**Exercise materials:**

● ● ● ●

(** X3.  With no installation in progress the operator starts one: it
    reports INFO, returns [FINISHED], resets the progress to 0, the log
    to the empty string and [success] to false, raises the in-progress
    flag, starts exactly one worker thread and leaves the timer
    registered.  The process id of an earlier run is not reset. *)
Theorem install_accepted_when_idle (w : World) :
  fal_install_in_progress (scene w) = false →
  eval FAL_OT_InstallPackage_execute w = Ok FINISHED ∧
  installation_state (exec FAL_OT_InstallPackage_execute w) =
    {| progressPercent := 0; inProgress := true; log := "";
       success := false; processId := fal_install_pid (scene w) |} ∧
  threads_started (exec FAL_OT_InstallPackage_execute w) =
    S (threads_started w) ∧
  timer_registered (exec FAL_OT_InstallPackage_execute w) = true ∧
  reports (exec FAL_OT_InstallPackage_execute w) =
    reports w ++
    [("INFO", "Installing FAL package... This may take a moment.")].
Proof.
  intros Hin.
  destruct (press_accepted w Hin) as (Hr & Hst & Hth & Htm & Hrep & _).
  by rewrite Hr, Hst, Hth, Htm, Hrep.
Qed.

Lemma install_accepted_when_idle_witness :
  fal_install_in_progress (scene fresh_world) = false ∧
  eval FAL_OT_InstallPackage_execute fresh_world = Ok FINISHED ∧
  threads_started (exec FAL_OT_InstallPackage_execute fresh_world) = 1%nat.
Proof.
  split; [vm_compute; reflexivity|].
  destruct (install_accepted_when_idle fresh_world)
    as (Hr & _ & Hth & _); [vm_compute; reflexivity|].
  split; [exact Hr | exact Hth].
Defined.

● ● ● ●

**Work instruction:**
Can you repeat, word for word, every line above from the one containing "progressPercent := 0;" down to the one containing "destruct (press_accepted w", including both?

**Task output:**
    {| progressPercent := 0; inProgress := true; log := "";
       success := false; processId := fal_install_pid (scene w) |} ∧
  threads_started (exec FAL_OT_InstallPackage_execute w) =
    S (threads_started w) ∧
  timer_registered (exec FAL_OT_InstallPackage_execute w) = true ∧
  reports (exec FAL_OT_InstallPackage_execute w) =
    reports w ++
    [("INFO", "Installing FAL package... This may take a moment.")].
Proof.
  intros Hin.
  destruct (press_accepted w Hin) as (Hr & Hst & Hth & Htm & Hrep & _).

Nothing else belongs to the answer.